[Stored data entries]
(** * Daily C-arm Market Intelligence: the retrying completion client and
      the deduplicating topic search aggregator.

    Shallow embedding of [src/utils/githubModels.py] ([GitHubModelsClient])
    and [src/utils/webSearch.py] ([WebSearchClient]).  Python code that
    performs I/O, sleeps, logs or raises is written in a state-and-exception
    monad over an explicit world; the dictionaries of strings handled by the
    search client are finite maps, the [seen_links] set is a finite set. *)

From Stdlib Require Import ZArith QArith Sorted.
From stdpp Require Import base option list gmap strings pretty.

Set Warnings "-register-all,-clear-no-such-hyp".

Local Open Scope string_scope.
Local Open Scope list_scope.
Local Open Scope Z_scope.

(** ** Python computations: state threading plus exceptions *)

Module Py.

(** A computation over a world [W] that either raises an [E] or returns
    an [A]; the world it leaves behind is kept in both cases. *)
Definition M (W E A : Type) : Type := W → (E + A) * W.

Section ops.
Context {W E : Type}.

Definition ret {A} (a : A) : M W E A := λ w, (inr a, w).

Definition bind {A B} (m : M W E A) (k : A → M W E B) : M W E B :=
  λ w, match m w with
       | (inr a, w') => k a w'
       | (inl e, w') => (inl e, w')
       end.

Definition raise {A} (e : E) : M W E A := λ w, (inl e, w).

(** [try: body except e: handler e] *)
Definition try_except {A} (body : M W E A) (handler : E → M W E A)
  : M W E A :=
  λ w, match body w with
       | (inr a, w') => (inr a, w')
       | (inl e, w') => handler e w'
       end.

Definition modify (f : W → W) : M W E unit := λ w, (inr tt, f w).

Definition lift_result {A} (r : E + A) : M W E A := λ w, (r, w).
End ops.

Module Import Notations.
Declare Scope py_scope.
Delimit Scope py_scope with py.
Notation "'let*' x := m 'in' k" := (bind m (λ x, k))
  (at level 10, x name, m at level 100, k at level 200) : py_scope.
End Notations.

(** [bool(s)] for a string: only the empty string is falsy. *)
Definition truthy (s : string) : bool :=
  match s with
  | EmptyString => false
  | String _ _ => true
  end.

(** [range(n)] *)
Definition range (n : Z) : list Z := Z.of_nat <$> seq 0 (Z.to_nat n).

End Py.

Import Py.Notations.
Local Open Scope py_scope.

(** ** [utils/githubModels.py] *)

Module GitHubModels.

(** *** JSON values, as [response.json()] hands them to Python *)

Inductive json : Type :=
| JNull
| JBool (b : bool)
| JInt (n : Z)
| JFloat (q : Q)
| JStr (s : string)
| JArr (items : list json)
| JObj (fields : list (string * json)).

(** Key of a failed dictionary subscript. *)
Inductive pykey : Type :=
| KStr (s : string)
| KInt (n : Z).

Record response : Type := Response {
  status_code : Z;
  (** the parsed body, [None] when the body is not JSON *)
  json_body : option json
}.

(** What [requests.post] itself raises: connection-level failures, never
    an HTTP status error (those come from [raise_for_status]). *)
Inductive transport_error : Type :=
| ConnectionError
| Timeout
| OtherRequestException (msg : string).

Inductive exn : Type :=
| HTTPError (r : response)
| TransportError (t : transport_error)
| JSONDecodeError
| KeyError (k : pykey)
| IndexError
| TypeError
| ValueError (msg : string)
| RuntimeError (msg : string).

(** Lookup in a decoded JSON object; [json.loads] leaves one value per
    key, so the first match is the only one. *)
Fixpoint dict_lookup (k : string) (fields : list (string * json))
  : option json :=
  match fields with
  | [] => None
  | (k', v) :: rest => if String.eqb k k' then Some v else dict_lookup k rest
  end.

(** [j[k]] for a string key [k]: only a dict can be subscripted by a
    string; a list or a string wants an integer index, anything else is
    not subscriptable. *)
Definition getitem_str (j : json) (k : string) : exn + json :=
  match j with
  | JObj fields =>
      match dict_lookup k fields with
      | Some v => inr v
      | None => inl (KeyError (KStr k))
      end
  | _ => inl TypeError
  end.
(** * Structured errors of common-pkg-svc (package [errors])

    A shallow embedding of the Go package [errors] of the repository
    (taxonomy of codes and kinds, the [AppError] value, the chain
    helpers [Wrap], [RootCause], [MultiError], the specialised variants
    and the public-message extraction), followed by the properties the
    specification states about them.  The packages [converter], [config]
    and [respond] of the repository follow, each with its properties.

    Conventions of the embedding.
    - A Go [string] is a Rocq [string] (a sequence of bytes); the named
      string types [Kind], [Code] and [LogLevel] are strings as well.
    - A Go [map[string]any] is a [gmap string any]; a nil map and an
      empty map are both [∅] (the code only ever tests [len] and [nil]
      to allocate).  The values of [any] are the JSON-like ones.
    - An [error] interface value is [option error]: [None] is the nil
      interface, [Some x] a non-nil error.  Every error of the package is
      a pointer; a pointer is identified with the value it points to, so
      Go's [==] on two errors holds in the model whenever it holds in Go.
      Nil pointers inside a non-nil interface are left out, and so are
      foreign errors that cannot be compared or that bring [Is] or [As]
      methods of their own.
    - Errors are finite trees: a cause chain cannot loop.
    - [time.Now] and [debug.Stack] are read from an explicit environment;
      a [Time] is kept by its UTC calendar fields.
    - [errors.Is], [errors.As], [errors.Join] and the RFC 3339 layout of
      [time] follow the documentation of the standard library;
      [encoding/json] is a parameter of the section that embeds
      [MarshalJSON] and [UnmarshalJSON].
    - [strings.ToLower], [strings.ToUpper] and [strings.TrimSpace] are
      embedded on ASCII text, where they work byte by byte.  Beyond ASCII
      Go decodes runes and uses the tables of Unicode, which are not
      embedded: a statement that depends on them for a key or a text
      the caller chooses says that it is ASCII, and the lines of a stack
      trace are taken not to start or end in white space beyond ASCII. *)

From Stdlib Require Import Ascii String DecimalString DecimalN DecimalPos.
From stdpp Require Import gmap strings list fin_maps.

* _Instructions to follow_: Transcribe the data above in full, exactly as it appears.

* _Reply_:
(** * Daily C-arm Market Intelligence: the retrying completion client and
      the deduplicating topic search aggregator.

    Shallow embedding of [src/utils/githubModels.py] ([GitHubModelsClient])
    and [src/utils/webSearch.py] ([WebSearchClient]).  Python code that
    performs I/O, sleeps, logs or raises is written in a state-and-exception
    monad over an explicit world; the dictionaries of strings handled by the
    search client are finite maps, the [seen_links] set is a finite set. *)

From Stdlib Require Import ZArith QArith Sorted.
From stdpp Require Import base option list gmap strings pretty.

Set Warnings "-register-all,-clear-no-such-hyp".

Local Open Scope string_scope.
Local Open Scope list_scope.
Local Open Scope Z_scope.

(** ** Python computations: state threading plus exceptions *)

Module Py.

(** A computation over a world [W] that either raises an [E] or returns
    an [A]; the world it leaves behind is kept in both cases. *)
Definition M (W E A : Type) : Type := W → (E + A) * W.

Section ops.
Context {W E : Type}.

Definition ret {A} (a : A) : M W E A := λ w, (inr a, w).

Definition bind {A B} (m : M W E A) (k : A → M W E B) : M W E B :=
  λ w, match m w with
       | (inr a, w') => k a w'
       | (inl e, w') => (inl e, w')
       end.

Definition raise {A} (e : E) : M W E A := λ w, (inl e, w).

(** [try: body except e: handler e] *)
Definition try_except {A} (body : M W E A) (handler : E → M W E A)
  : M W E A :=
  λ w, match body w with
       | (inr a, w') => (inr a, w')
       | (inl e, w') => handler e w'
       end.

Definition modify (f : W → W) : M W E unit := λ w, (inr tt, f w).

Definition lift_result {A} (r : E + A) : M W E A := λ w, (r, w).
End ops.

Module Import Notations.
Declare Scope py_scope.
Delimit Scope py_scope with py.
Notation "'let*' x := m 'in' k" := (bind m (λ x, k))
  (at level 10, x name, m at level 100, k at level 200) : py_scope.
End Notations.

(** [bool(s)] for a string: only the empty string is falsy. *)
Definition truthy (s : string) : bool :=
  match s with
  | EmptyString => false
  | String _ _ => true
  end.

(** [range(n)] *)
Definition range (n : Z) : list Z := Z.of_nat <$> seq 0 (Z.to_nat n).

End Py.

Import Py.Notations.
Local Open Scope py_scope.

(** ** [utils/githubModels.py] *)

Module GitHubModels.

(** *** JSON values, as [response.json()] hands them to Python *)

Inductive json : Type :=
| JNull
| JBool (b : bool)
| JInt (n : Z)
| JFloat (q : Q)
| JStr (s : string)
| JArr (items : list json)
| JObj (fields : list (string * json)).

(** Key of a failed dictionary subscript. *)
Inductive pykey : Type :=
| KStr (s : string)
| KInt (n : Z).

Record response : Type := Response {
  status_code : Z;
  (** the parsed body, [None] when the body is not JSON *)
  json_body : option json
}.

(** What [requests.post] itself raises: connection-level failures, never
    an HTTP status error (those come from [raise_for_status]). *)
Inductive transport_error : Type :=
| ConnectionError
| Timeout
| OtherRequestException (msg : string).

Inductive exn : Type :=
| HTTPError (r : response)
| TransportError (t : transport_error)
| JSONDecodeError
| KeyError (k : pykey)
| IndexError
| TypeError
| ValueError (msg : string)
| RuntimeError (msg : string).

(** Lookup in a decoded JSON object; [json.loads] leaves one value per
    key, so the first match is the only one. *)
Fixpoint dict_lookup (k : string) (fields : list (string * json))
  : option json :=
  match fields with
  | [] => None
  | (k', v) :: rest => if String.eqb k k' then Some v else dict_lookup k rest
  end.

(** [j[k]] for a string key [k]: only a dict can be subscripted by a
    string; a list or a string wants an integer index, anything else is
    not subscriptable. *)
Definition getitem_str (j : json) (k : string) : exn + json :=
  match j with
  | JObj fields =>
      match dict_lookup k fields with
      | Some v => inr v
      | None => inl (KeyError (KStr k))
      end
  | _ => inl TypeError
  end.
(** * Structured errors of common-pkg-svc (package [errors])

    A shallow embedding of the Go package [errors] of the repository
    (taxonomy of codes and kinds, the [AppError] value, the chain
    helpers [Wrap], [RootCause], [MultiError], the specialised variants
    and the public-message extraction), followed by the properties the
    specification states about them.  The packages [converter], [config]
    and [respond] of the repository follow, each with its properties.

    Conventions of the embedding.
    - A Go [string] is a Rocq [string] (a sequence of bytes); the named
      string types [Kind], [Code] and [LogLevel] are strings as well.
    - A Go [map[string]any] is a [gmap string any]; a nil map and an
      empty map are both [∅] (the code only ever tests [len] and [nil]
      to allocate).  The values of [any] are the JSON-like ones.
    - An [error] interface value is [option error]: [None] is the nil
      interface, [Some x] a non-nil error.  Every error of the package is
      a pointer; a pointer is identified with the value it points to, so
      Go's [==] on two errors holds in the model whenever it holds in Go.
      Nil pointers inside a non-nil interface are left out, and so are
      foreign errors that cannot be compared or that bring [Is] or [As]
      methods of their own.
    - Errors are finite trees: a cause chain cannot loop.
    - [time.Now] and [debug.Stack] are read from an explicit environment;
      a [Time] is kept by its UTC calendar fields.
    - [errors.Is], [errors.As], [errors.Join] and the RFC 3339 layout of
      [time] follow the documentation of the standard library;
      [encoding/json] is a parameter of the section that embeds
      [MarshalJSON] and [UnmarshalJSON].
    - [strings.ToLower], [strings.ToUpper] and [strings.TrimSpace] are
      embedded on ASCII text, where they work byte by byte.  Beyond ASCII
      Go decodes runes and uses the tables of Unicode, which are not
      embedded: a statement that depends on them for a key or a text
      the caller chooses says that it is ASCII, and the lines of a stack
      trace are taken not to start or end in white space beyond ASCII. *)

From Stdlib Require Import Ascii String DecimalString DecimalN DecimalPos.
From stdpp Require Import gmap strings list fin_maps.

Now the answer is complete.